## Problem statement
Starting at the line that holds "(* ===== verification/OmniSessionsTheorems.v" and stopping at the line that holds "and an Omni", restate the records below word for word, with both of those lines included.
BEGIN
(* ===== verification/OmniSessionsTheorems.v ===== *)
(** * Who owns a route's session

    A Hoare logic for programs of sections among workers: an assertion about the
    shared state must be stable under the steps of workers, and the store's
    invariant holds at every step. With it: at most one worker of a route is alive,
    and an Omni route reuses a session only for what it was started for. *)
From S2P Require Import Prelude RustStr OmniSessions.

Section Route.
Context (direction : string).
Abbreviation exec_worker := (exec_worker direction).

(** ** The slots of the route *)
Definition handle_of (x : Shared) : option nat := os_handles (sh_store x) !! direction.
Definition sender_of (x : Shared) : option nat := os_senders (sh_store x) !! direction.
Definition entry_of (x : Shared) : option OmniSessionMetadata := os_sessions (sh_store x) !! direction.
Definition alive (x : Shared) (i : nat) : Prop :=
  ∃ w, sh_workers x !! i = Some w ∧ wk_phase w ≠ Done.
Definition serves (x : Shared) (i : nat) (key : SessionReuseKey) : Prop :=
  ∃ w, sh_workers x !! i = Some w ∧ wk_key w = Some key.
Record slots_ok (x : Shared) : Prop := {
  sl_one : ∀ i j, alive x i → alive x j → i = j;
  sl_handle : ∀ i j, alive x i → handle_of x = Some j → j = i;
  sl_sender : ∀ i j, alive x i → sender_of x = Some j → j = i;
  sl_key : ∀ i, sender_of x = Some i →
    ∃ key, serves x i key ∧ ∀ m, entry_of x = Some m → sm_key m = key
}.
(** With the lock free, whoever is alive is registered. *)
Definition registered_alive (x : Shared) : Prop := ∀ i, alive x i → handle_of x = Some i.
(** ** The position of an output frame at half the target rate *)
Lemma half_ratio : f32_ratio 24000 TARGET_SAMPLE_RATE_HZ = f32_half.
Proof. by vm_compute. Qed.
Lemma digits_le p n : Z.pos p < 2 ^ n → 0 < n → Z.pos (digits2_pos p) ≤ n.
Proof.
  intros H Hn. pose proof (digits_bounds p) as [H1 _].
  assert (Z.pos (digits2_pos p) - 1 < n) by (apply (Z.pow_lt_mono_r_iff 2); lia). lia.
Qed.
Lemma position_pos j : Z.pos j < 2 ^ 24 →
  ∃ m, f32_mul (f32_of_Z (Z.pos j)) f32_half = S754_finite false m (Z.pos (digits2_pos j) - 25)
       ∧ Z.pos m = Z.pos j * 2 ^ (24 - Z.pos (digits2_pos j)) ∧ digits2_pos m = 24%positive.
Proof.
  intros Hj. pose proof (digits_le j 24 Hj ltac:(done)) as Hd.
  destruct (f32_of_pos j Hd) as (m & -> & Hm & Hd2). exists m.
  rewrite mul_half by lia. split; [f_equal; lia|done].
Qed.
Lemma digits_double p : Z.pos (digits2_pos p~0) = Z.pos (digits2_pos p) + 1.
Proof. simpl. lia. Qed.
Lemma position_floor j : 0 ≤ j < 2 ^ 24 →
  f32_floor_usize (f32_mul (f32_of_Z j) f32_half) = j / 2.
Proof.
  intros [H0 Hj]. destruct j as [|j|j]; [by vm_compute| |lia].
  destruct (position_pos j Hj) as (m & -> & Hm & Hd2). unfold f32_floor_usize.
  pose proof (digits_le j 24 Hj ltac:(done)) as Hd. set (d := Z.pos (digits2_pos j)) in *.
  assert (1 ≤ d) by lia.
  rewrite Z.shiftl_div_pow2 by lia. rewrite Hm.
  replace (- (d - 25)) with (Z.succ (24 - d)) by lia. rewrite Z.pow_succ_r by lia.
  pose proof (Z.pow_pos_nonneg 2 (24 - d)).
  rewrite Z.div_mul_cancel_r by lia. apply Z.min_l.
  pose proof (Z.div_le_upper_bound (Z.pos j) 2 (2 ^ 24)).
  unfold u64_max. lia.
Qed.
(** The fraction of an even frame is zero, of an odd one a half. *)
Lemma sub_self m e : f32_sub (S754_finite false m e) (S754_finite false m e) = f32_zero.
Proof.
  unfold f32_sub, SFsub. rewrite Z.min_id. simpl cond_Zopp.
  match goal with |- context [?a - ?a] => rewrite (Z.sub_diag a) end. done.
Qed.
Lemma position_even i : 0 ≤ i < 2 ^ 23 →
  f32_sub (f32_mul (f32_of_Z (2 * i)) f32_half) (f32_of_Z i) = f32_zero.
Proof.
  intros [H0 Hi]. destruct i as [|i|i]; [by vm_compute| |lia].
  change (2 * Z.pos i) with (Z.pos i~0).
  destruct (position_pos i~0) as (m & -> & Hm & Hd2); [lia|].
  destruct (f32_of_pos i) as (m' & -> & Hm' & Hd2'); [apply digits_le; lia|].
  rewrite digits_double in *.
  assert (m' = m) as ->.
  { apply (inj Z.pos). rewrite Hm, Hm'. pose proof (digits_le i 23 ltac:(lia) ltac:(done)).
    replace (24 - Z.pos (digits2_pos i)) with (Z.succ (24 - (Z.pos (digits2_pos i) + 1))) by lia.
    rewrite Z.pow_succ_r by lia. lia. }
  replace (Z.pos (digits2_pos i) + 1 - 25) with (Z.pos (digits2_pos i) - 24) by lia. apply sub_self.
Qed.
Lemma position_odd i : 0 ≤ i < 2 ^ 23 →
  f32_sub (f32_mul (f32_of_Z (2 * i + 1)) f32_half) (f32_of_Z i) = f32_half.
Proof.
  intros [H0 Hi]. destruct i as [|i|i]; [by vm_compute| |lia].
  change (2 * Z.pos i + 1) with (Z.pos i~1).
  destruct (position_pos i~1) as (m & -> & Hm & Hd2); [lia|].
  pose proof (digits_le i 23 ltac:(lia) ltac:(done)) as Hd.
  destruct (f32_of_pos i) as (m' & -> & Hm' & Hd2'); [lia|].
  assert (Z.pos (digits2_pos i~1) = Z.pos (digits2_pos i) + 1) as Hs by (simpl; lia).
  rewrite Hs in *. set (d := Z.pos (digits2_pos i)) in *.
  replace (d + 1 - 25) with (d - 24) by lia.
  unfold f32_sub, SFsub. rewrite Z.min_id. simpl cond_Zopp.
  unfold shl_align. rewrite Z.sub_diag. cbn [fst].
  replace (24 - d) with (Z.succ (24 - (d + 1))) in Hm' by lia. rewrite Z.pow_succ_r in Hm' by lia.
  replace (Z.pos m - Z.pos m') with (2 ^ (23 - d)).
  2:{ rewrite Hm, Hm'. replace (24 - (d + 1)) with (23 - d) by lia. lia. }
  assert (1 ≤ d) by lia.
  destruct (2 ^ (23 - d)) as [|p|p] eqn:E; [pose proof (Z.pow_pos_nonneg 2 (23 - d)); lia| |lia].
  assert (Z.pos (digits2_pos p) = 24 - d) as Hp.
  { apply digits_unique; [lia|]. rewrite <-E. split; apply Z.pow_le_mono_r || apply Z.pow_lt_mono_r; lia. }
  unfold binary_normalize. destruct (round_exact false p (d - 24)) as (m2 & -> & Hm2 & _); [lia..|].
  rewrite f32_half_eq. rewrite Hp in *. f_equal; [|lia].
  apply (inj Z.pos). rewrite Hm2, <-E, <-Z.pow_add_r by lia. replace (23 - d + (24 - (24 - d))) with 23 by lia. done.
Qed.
END
BEGIN
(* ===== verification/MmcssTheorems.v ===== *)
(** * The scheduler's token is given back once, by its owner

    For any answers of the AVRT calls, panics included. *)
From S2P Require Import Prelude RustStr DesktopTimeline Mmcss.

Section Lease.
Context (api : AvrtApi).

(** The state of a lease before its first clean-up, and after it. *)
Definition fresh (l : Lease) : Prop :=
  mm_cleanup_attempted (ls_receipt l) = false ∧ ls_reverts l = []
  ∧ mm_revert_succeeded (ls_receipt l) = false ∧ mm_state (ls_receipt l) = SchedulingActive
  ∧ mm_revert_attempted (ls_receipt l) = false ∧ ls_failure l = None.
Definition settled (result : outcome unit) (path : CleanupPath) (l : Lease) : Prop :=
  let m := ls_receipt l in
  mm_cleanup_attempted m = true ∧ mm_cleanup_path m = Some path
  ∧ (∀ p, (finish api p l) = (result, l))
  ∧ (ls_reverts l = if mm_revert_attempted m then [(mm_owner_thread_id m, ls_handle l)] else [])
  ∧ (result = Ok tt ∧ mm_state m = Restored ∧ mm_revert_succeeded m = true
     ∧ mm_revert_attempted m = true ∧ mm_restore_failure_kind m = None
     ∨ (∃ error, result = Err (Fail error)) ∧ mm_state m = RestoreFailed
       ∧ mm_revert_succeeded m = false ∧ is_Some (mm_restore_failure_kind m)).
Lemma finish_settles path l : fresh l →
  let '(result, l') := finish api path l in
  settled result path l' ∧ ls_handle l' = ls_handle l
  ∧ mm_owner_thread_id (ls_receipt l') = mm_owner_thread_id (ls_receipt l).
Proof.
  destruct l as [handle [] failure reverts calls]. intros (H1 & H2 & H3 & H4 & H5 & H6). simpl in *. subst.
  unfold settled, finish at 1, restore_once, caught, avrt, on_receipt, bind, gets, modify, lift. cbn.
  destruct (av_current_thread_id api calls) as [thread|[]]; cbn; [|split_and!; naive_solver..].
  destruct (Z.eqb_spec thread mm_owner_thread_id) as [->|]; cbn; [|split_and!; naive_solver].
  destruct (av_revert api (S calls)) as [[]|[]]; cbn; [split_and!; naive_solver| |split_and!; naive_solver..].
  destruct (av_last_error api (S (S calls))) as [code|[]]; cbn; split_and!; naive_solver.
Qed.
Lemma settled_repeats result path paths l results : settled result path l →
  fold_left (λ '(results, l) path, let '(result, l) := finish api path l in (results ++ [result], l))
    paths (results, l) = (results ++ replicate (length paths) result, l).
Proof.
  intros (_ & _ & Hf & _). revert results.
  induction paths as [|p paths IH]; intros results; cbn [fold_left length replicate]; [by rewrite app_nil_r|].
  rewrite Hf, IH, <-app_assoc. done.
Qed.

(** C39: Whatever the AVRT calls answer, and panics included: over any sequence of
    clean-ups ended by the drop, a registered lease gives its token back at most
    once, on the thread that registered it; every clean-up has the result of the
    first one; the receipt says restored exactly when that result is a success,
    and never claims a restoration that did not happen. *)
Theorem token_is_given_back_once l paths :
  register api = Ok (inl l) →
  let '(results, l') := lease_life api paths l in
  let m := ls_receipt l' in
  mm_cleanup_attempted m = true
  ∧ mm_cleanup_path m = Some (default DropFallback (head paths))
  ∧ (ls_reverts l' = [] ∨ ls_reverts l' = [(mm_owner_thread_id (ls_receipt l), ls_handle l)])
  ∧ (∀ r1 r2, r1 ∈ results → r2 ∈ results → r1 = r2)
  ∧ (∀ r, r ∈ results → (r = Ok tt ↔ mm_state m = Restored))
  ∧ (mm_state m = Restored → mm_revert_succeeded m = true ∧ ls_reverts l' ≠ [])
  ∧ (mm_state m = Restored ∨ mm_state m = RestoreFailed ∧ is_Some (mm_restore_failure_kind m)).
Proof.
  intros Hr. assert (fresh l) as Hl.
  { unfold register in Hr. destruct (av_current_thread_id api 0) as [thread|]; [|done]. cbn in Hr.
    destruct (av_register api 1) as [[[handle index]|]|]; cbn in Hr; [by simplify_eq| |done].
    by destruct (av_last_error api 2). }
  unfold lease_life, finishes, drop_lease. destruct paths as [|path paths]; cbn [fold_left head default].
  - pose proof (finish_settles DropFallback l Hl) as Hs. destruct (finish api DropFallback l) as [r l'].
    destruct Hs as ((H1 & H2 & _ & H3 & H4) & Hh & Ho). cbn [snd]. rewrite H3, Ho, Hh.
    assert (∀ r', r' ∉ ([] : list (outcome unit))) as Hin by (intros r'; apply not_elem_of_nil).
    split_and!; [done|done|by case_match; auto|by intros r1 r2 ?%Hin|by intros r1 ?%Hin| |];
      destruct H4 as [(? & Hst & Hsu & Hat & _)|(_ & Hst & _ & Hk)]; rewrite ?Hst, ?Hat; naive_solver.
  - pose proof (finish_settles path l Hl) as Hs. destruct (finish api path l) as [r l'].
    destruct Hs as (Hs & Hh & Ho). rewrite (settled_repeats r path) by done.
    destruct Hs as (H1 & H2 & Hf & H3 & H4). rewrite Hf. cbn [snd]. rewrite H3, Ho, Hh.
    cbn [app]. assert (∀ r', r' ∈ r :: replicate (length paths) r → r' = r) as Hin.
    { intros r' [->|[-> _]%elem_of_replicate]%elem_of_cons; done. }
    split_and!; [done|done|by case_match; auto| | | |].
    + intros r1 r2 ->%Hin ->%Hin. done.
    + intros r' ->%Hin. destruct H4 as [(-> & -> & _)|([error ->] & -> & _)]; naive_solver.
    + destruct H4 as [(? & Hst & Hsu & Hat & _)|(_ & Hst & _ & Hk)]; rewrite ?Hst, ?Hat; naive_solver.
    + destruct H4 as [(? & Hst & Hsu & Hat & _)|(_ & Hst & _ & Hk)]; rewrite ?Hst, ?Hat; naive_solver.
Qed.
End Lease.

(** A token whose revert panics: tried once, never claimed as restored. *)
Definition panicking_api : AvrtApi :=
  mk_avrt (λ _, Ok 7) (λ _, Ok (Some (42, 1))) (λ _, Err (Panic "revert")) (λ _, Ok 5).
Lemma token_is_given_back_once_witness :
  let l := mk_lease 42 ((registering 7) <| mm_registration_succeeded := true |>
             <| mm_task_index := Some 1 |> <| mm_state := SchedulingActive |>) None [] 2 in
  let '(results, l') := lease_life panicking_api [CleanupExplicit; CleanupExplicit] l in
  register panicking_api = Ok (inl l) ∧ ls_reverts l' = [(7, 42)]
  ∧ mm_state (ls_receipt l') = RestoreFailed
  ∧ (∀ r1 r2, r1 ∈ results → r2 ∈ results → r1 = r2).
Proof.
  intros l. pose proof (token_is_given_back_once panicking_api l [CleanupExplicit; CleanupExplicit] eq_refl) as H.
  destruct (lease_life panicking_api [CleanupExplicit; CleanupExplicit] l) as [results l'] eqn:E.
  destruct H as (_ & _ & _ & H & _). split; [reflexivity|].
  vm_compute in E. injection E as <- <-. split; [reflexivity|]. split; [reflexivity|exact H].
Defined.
END
BEGIN
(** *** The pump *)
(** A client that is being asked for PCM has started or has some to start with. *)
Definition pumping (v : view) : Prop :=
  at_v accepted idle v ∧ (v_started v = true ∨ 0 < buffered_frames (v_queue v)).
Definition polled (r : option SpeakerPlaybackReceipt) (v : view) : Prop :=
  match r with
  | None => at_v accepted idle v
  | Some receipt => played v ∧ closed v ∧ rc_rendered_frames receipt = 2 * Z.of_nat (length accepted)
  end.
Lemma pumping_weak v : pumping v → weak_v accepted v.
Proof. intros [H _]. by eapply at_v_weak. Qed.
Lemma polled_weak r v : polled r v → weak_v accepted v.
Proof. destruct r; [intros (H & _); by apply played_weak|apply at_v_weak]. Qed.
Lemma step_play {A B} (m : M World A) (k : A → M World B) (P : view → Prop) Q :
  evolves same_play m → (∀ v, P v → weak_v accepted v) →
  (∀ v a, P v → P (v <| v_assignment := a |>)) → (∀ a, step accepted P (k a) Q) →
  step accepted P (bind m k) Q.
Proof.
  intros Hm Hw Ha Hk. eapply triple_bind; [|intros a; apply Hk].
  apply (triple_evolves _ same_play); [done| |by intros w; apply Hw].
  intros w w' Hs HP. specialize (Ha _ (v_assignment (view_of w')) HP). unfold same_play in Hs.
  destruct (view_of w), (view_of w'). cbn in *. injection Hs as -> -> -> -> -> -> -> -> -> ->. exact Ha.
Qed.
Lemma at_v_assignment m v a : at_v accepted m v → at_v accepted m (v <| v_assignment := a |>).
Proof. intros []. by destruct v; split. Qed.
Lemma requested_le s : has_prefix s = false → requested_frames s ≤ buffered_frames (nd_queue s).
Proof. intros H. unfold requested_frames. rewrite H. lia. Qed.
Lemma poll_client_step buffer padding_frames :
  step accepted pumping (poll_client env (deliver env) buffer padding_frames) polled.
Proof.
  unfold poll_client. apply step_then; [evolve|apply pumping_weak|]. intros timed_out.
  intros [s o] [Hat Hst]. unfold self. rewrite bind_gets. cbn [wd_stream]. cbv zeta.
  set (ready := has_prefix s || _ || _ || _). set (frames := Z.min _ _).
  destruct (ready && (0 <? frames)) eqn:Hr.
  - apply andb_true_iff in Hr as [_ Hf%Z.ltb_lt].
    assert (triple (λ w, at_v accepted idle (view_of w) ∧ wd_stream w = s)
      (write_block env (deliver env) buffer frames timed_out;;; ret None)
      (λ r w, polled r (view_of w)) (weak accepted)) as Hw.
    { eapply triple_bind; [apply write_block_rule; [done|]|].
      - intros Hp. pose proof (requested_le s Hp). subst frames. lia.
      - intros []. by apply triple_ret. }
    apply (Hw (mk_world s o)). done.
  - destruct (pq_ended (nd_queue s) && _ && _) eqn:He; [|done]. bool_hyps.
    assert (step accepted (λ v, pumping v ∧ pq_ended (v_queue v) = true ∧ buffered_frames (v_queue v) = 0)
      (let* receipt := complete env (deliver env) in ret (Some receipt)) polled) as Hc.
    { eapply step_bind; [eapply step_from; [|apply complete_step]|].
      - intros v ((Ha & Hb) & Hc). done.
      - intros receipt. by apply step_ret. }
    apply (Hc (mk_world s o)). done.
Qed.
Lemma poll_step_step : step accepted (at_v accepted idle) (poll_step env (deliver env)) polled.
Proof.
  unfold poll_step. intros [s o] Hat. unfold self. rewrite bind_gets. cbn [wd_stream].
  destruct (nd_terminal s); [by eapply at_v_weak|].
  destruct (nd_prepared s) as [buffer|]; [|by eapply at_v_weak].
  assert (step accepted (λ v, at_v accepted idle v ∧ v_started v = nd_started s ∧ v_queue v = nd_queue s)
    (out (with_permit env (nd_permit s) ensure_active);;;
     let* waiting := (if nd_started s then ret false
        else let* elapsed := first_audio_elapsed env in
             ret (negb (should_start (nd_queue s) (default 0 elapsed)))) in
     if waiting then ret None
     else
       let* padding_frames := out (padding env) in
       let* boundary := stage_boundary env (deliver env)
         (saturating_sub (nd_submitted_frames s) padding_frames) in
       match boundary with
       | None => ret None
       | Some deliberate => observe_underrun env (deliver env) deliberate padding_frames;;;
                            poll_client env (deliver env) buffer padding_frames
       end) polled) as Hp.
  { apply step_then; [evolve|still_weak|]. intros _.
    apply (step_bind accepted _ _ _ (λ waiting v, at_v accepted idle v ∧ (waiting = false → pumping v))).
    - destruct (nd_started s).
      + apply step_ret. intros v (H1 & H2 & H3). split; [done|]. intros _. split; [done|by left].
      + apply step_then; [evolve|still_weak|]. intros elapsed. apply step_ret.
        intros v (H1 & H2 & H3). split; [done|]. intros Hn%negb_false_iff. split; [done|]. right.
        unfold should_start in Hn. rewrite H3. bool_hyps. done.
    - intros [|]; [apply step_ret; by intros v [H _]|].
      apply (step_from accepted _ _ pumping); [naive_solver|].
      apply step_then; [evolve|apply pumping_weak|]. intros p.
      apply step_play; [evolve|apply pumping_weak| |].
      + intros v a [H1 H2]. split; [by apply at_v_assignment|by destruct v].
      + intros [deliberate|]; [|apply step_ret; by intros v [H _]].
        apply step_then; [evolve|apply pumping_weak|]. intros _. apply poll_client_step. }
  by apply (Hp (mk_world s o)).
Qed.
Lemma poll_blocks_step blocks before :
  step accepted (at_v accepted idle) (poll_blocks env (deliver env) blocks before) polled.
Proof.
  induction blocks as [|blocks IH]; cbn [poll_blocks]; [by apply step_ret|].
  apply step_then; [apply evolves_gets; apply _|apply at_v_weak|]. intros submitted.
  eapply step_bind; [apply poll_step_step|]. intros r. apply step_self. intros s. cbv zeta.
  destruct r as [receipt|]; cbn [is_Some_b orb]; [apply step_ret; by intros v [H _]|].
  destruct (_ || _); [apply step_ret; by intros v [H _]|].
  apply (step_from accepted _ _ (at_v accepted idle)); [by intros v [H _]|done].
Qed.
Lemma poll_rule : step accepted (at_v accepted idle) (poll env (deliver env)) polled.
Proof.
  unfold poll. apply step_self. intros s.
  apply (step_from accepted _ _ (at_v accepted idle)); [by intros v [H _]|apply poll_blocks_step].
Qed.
END
## Solution for this problem
(* ===== verification/OmniSessionsTheorems.v ===== *)
(** * Who owns a route's session

    A Hoare logic for programs of sections among workers: an assertion about the
    shared state must be stable under the steps of workers, and the store's
    invariant holds at every step. With it: at most one worker of a route is alive,
    and an Omni route reuses a session only for what it was started for. *)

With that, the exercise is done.